What you need to do: Where a line in the records below includes "else", pull that line out.

*** Records to process Section Begins ***

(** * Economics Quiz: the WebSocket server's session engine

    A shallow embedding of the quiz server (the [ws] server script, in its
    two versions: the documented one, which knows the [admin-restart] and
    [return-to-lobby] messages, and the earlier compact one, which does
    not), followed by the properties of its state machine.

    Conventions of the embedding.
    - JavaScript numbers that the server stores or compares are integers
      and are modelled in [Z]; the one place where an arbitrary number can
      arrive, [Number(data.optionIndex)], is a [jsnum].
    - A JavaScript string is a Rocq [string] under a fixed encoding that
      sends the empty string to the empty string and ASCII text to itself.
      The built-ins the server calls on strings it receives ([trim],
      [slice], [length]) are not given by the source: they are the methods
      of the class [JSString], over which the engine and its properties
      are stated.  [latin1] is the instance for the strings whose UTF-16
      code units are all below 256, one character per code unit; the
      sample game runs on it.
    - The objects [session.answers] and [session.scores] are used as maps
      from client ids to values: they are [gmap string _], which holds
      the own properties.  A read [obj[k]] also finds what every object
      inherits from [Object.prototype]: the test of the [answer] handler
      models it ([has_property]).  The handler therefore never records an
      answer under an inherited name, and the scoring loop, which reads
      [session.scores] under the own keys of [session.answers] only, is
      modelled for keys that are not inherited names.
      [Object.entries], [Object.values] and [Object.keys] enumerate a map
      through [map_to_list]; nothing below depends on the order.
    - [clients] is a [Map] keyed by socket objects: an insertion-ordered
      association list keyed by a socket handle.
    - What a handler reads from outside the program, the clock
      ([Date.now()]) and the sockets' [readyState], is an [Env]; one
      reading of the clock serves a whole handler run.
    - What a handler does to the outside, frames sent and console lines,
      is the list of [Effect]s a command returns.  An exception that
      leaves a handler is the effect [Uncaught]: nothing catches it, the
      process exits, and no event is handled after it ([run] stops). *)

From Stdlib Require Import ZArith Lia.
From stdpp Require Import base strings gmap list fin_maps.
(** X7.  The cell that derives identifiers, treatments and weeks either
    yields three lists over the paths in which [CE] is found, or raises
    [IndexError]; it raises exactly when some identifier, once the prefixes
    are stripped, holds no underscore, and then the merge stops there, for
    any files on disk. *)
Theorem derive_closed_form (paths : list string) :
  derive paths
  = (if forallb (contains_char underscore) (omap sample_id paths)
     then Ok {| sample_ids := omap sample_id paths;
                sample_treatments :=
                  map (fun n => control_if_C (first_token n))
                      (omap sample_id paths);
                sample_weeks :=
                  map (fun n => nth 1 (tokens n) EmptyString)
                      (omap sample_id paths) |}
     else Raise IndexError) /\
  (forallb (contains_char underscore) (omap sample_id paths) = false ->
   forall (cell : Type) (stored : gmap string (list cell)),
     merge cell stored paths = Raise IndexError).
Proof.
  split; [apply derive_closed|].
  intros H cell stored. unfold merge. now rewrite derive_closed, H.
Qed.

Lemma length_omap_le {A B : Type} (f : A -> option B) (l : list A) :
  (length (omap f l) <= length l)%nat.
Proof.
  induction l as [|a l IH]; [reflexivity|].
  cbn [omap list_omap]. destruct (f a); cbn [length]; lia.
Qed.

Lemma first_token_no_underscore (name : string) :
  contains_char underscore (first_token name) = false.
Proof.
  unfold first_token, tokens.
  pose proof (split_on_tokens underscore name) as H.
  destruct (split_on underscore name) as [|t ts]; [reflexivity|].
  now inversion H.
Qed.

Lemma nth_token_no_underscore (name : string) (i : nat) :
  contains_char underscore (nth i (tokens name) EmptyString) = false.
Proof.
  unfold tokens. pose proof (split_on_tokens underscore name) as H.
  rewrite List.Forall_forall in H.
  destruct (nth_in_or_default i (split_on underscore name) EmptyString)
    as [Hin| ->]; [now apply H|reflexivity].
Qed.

*** Records to process Section Ends ***
*** Records to process Section Begins ***

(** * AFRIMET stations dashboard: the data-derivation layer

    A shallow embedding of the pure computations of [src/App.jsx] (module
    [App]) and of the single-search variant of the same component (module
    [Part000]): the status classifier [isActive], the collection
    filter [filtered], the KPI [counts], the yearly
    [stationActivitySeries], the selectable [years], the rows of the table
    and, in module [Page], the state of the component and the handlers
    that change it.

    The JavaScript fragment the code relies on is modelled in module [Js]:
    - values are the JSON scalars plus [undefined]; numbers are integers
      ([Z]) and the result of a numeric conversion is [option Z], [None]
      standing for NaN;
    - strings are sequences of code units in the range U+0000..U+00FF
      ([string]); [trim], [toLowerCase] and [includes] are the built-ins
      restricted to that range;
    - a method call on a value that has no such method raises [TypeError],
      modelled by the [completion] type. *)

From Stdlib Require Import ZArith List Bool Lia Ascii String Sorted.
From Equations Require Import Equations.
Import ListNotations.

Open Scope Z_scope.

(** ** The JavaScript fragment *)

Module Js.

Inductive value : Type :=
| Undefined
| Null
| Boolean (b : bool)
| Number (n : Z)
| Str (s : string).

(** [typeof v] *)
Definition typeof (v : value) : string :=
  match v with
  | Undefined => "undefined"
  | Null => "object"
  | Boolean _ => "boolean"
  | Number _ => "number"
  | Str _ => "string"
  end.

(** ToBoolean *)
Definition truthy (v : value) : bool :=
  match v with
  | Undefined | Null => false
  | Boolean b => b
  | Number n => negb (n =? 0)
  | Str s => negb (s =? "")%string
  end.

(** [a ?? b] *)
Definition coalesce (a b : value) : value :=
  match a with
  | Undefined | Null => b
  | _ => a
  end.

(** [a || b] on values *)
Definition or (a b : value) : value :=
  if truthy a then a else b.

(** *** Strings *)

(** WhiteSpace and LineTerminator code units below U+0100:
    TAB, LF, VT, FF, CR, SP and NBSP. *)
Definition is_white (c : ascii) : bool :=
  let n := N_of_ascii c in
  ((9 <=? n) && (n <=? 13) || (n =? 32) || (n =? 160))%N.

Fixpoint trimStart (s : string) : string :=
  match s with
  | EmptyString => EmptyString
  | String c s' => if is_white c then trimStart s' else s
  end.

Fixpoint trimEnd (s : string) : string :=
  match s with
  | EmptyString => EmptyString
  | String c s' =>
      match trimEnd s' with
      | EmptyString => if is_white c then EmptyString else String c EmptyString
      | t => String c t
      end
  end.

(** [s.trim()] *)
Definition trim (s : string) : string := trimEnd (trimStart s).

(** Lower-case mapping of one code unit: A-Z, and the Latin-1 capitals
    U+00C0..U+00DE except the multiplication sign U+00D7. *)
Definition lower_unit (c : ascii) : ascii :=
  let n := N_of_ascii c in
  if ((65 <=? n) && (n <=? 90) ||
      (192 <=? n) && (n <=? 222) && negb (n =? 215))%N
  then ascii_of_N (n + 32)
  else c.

*** Records to process Section Ends ***
*** Records to process Section Begins ***

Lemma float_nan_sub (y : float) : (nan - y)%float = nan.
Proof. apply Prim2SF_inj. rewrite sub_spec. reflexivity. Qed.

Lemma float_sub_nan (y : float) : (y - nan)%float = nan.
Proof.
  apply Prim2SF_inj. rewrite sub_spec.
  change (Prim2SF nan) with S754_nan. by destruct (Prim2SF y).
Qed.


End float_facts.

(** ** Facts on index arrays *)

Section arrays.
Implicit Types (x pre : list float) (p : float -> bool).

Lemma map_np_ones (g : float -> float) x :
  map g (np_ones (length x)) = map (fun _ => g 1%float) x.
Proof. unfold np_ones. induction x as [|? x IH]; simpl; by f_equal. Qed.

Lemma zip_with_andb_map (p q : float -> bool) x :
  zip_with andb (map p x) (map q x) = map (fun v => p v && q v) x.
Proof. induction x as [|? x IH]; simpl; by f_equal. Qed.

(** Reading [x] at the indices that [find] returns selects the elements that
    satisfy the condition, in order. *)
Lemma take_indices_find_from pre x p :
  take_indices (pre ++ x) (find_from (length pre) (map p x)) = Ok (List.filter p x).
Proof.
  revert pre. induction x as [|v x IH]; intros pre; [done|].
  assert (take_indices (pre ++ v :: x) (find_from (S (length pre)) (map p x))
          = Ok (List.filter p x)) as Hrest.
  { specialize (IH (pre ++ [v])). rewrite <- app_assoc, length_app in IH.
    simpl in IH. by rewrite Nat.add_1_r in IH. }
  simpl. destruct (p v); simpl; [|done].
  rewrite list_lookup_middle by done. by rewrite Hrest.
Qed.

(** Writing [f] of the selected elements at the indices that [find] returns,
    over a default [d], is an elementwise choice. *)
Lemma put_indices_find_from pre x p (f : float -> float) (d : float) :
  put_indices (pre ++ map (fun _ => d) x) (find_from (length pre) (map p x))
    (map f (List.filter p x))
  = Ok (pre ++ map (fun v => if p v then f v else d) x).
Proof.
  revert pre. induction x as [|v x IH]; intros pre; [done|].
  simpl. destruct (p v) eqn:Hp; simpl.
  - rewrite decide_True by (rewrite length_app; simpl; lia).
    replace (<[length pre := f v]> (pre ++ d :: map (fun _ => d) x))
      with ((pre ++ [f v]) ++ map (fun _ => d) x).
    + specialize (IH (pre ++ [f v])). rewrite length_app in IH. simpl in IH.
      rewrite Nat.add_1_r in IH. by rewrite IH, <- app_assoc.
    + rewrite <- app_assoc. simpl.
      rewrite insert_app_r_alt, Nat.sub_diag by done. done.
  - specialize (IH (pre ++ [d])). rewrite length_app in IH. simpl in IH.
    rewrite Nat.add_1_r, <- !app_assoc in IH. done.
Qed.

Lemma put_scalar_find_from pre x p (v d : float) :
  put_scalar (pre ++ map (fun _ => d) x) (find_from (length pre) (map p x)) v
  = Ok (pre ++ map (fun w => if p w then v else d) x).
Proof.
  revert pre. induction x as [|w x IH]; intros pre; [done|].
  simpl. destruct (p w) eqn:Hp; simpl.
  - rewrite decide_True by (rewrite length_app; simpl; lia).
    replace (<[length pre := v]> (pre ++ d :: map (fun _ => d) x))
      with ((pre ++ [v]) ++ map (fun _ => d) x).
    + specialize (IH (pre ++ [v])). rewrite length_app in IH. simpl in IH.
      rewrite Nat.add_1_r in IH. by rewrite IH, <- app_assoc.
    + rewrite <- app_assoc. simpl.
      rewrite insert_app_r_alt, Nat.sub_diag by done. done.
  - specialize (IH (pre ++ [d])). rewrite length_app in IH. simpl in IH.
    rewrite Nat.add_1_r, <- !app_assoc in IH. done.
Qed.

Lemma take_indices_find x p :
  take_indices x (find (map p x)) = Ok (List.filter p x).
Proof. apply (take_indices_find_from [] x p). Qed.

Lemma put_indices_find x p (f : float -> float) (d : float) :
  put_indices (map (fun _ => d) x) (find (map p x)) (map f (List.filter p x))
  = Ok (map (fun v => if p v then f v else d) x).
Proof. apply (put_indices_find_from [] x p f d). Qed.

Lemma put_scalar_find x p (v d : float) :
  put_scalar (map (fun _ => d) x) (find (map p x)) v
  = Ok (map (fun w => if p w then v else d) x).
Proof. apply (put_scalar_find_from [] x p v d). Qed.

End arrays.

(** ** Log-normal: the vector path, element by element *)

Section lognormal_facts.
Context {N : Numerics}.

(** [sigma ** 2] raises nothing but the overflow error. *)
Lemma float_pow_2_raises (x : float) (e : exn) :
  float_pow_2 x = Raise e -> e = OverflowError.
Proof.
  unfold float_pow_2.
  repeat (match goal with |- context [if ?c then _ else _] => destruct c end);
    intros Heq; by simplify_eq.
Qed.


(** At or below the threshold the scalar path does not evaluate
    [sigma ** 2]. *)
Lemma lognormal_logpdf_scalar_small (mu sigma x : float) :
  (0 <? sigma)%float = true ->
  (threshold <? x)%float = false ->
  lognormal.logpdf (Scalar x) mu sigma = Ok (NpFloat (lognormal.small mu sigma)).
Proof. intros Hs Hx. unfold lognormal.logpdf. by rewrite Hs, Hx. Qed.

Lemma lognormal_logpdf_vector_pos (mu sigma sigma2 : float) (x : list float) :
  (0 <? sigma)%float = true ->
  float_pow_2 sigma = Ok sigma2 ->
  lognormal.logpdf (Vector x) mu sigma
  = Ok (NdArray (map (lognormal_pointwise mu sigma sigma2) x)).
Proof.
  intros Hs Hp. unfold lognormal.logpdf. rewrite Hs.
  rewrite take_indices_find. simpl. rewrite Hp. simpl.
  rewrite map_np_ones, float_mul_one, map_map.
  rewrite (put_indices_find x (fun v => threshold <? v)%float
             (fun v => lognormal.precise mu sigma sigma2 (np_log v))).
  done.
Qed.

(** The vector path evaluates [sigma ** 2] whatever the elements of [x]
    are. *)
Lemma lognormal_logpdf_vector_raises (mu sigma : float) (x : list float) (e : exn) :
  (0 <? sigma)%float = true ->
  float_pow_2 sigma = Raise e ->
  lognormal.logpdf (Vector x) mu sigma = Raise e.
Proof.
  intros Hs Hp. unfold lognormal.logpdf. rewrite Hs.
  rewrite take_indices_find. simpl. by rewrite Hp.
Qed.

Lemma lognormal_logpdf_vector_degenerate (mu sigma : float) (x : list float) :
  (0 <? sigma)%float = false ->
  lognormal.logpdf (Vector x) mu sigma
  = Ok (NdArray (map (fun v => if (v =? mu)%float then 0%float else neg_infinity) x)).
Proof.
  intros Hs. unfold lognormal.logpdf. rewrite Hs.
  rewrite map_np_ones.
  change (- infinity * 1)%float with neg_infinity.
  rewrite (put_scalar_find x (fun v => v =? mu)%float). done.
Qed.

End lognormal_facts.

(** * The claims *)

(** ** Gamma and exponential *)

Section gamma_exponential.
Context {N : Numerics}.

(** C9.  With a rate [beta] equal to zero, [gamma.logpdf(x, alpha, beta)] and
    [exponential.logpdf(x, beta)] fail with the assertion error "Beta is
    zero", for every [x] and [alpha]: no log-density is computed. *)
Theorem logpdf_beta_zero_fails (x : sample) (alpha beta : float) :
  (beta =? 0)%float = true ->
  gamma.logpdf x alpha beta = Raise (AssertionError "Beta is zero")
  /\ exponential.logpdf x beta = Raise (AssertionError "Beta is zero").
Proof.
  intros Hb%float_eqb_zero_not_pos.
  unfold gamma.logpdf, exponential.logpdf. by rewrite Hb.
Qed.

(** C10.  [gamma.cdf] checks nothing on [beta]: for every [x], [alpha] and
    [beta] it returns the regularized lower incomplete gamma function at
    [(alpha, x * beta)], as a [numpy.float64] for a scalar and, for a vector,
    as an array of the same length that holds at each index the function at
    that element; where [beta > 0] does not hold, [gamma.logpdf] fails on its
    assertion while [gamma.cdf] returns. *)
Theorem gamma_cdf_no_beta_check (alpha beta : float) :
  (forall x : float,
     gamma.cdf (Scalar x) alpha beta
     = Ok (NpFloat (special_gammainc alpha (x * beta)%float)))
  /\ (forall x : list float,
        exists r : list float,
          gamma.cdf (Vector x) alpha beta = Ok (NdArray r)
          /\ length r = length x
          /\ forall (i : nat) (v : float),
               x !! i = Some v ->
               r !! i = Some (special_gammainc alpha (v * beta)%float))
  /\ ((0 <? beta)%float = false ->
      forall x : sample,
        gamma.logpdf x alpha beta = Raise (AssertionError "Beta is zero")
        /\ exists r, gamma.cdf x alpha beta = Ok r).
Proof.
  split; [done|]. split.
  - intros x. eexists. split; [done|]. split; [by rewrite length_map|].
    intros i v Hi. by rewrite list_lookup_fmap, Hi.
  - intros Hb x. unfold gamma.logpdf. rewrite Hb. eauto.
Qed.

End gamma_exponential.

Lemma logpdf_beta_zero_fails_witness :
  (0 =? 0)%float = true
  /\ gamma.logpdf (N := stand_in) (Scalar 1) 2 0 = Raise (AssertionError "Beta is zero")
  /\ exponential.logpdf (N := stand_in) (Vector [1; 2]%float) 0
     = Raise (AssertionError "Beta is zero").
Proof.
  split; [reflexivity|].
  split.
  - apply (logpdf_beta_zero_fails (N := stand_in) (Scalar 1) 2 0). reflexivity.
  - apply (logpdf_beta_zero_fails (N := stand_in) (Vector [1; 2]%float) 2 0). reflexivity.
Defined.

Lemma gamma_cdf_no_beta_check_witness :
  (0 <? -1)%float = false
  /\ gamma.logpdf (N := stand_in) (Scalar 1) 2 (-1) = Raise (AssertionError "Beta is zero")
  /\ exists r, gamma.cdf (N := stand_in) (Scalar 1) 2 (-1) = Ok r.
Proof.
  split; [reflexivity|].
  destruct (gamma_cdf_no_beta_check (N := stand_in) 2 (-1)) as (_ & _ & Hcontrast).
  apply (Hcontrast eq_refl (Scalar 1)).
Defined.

*** Records to process Section Ends ***

Exercise output:
     else Raise IndexError) /\
  if truthy a then a else b.
  | String c s' => if is_white c then trimStart s' else s
      | EmptyString => if is_white c then EmptyString else String c EmptyString
  else c.
  = Ok (pre ++ map (fun v => if p v then f v else d) x).
  = Ok (pre ++ map (fun w => if p w then v else d) x).
  = Ok (map (fun v => if p v then f v else d) x).
  = Ok (map (fun w => if p w then v else d) x).
  repeat (match goal with |- context [if ?c then _ else _] => destruct c end);
  = Ok (NdArray (map (fun v => if (v =? mu)%float then 0%float else neg_infinity) x)).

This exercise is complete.